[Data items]
* * *
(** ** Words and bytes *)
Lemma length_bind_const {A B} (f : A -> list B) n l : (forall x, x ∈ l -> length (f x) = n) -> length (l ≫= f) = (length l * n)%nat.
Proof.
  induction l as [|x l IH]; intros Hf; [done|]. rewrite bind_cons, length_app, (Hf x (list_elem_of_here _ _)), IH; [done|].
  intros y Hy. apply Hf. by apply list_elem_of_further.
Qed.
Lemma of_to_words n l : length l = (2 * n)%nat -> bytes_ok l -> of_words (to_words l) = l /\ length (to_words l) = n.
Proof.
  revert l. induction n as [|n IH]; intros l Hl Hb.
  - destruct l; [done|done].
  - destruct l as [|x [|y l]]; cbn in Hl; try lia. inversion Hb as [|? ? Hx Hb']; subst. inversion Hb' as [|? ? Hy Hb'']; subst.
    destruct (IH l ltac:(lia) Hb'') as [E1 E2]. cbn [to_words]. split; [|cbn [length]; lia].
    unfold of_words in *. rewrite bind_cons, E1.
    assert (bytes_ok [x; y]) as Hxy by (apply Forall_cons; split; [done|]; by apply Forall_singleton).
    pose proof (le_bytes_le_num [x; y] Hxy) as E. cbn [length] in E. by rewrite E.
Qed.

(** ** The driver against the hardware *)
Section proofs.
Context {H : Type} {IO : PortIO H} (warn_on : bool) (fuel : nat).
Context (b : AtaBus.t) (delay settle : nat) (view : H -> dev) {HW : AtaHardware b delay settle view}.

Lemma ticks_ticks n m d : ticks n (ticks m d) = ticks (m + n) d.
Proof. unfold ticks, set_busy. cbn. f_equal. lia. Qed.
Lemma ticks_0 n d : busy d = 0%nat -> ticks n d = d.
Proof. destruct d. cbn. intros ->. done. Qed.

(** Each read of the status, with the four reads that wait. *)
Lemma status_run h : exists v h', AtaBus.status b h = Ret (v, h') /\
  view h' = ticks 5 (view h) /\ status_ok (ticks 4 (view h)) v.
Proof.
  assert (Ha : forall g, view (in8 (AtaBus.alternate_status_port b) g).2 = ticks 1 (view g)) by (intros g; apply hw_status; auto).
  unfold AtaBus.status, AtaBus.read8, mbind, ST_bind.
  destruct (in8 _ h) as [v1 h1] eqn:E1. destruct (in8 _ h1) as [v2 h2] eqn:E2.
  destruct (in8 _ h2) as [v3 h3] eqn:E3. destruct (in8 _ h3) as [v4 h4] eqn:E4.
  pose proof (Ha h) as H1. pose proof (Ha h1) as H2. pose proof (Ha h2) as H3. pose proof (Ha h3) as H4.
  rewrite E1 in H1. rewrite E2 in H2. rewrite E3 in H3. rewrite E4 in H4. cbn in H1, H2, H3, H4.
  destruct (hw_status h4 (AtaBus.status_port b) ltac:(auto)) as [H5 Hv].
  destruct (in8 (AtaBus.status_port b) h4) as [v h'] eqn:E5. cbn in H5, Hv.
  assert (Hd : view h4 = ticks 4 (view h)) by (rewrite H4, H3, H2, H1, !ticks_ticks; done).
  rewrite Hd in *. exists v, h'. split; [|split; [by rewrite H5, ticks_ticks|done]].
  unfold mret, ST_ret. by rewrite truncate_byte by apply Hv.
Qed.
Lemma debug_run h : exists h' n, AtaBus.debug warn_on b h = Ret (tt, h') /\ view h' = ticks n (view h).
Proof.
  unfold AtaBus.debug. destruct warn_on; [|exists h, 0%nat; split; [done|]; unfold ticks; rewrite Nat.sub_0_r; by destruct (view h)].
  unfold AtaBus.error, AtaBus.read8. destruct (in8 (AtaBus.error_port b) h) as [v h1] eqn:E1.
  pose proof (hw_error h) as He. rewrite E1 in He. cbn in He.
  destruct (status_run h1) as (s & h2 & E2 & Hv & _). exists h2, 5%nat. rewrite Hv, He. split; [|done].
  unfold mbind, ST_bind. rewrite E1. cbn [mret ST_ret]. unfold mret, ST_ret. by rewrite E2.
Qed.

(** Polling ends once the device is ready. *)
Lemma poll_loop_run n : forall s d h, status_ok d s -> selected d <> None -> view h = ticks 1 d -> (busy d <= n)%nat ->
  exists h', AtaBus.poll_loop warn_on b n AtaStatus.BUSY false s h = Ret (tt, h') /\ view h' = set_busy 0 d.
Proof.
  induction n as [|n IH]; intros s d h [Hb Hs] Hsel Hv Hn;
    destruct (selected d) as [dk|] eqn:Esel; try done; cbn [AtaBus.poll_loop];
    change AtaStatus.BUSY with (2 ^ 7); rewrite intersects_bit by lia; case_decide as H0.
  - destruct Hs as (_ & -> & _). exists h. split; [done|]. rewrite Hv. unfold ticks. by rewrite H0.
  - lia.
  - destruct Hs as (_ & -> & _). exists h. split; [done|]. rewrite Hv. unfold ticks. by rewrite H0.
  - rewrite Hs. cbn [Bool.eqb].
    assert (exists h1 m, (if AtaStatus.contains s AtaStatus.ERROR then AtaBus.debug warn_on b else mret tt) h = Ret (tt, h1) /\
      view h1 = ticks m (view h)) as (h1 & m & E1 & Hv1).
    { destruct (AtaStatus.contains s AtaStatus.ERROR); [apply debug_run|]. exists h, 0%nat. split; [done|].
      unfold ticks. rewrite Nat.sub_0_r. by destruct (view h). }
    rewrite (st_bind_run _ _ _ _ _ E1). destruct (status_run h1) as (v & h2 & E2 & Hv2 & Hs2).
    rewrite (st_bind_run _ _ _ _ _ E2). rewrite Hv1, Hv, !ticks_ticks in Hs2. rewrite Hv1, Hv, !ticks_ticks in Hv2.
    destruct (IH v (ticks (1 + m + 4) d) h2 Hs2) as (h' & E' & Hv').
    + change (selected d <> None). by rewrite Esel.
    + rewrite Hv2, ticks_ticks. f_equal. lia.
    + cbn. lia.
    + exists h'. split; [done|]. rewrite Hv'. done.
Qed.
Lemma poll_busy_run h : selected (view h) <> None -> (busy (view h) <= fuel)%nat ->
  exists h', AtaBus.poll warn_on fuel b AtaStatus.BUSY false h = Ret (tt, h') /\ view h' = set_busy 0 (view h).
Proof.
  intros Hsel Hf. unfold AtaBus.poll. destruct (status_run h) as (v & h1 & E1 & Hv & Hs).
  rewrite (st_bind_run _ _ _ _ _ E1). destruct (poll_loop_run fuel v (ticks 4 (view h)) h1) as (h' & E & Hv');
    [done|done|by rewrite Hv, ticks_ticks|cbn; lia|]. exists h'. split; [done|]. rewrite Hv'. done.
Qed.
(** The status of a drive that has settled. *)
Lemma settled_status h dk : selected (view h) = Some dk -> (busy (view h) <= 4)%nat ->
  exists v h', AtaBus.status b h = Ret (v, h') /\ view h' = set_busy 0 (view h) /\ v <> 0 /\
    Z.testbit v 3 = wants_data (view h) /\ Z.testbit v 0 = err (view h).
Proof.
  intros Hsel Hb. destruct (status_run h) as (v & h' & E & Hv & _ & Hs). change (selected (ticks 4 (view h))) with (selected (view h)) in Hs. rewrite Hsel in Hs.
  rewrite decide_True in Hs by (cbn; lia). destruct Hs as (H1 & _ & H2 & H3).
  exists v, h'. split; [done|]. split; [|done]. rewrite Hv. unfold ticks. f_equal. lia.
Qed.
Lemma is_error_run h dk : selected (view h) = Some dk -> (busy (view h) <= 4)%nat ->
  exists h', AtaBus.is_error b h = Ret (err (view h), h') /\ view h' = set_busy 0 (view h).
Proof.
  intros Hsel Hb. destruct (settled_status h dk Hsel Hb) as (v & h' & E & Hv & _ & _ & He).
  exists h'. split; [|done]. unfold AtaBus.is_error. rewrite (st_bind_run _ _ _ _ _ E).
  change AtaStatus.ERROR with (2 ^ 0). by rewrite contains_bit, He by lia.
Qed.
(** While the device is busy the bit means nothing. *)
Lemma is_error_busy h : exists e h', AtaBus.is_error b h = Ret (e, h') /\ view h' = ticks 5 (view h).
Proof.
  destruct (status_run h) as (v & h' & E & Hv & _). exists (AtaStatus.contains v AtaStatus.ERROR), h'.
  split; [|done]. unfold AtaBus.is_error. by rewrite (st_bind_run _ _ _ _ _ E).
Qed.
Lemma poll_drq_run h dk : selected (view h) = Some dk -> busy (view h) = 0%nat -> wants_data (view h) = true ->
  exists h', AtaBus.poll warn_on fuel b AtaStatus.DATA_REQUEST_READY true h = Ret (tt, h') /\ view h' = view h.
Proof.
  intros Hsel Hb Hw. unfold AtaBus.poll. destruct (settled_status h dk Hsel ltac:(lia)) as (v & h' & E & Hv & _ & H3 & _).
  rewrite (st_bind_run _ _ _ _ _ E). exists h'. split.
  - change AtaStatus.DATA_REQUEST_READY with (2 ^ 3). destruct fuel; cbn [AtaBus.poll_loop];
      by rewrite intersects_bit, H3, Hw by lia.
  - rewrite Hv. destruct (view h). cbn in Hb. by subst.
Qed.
* * *
[WORK ITEM] Please return exactly the lines that run from the line with "by rewrite intersects_bit, H3, Hw" through the end of the records above, both included, and nothing more.

[ANSWER AREA]
      by rewrite intersects_bit, H3, Hw by lia.
  - rewrite Hv. destruct (view h). cbn in Hb. by subst.
Qed.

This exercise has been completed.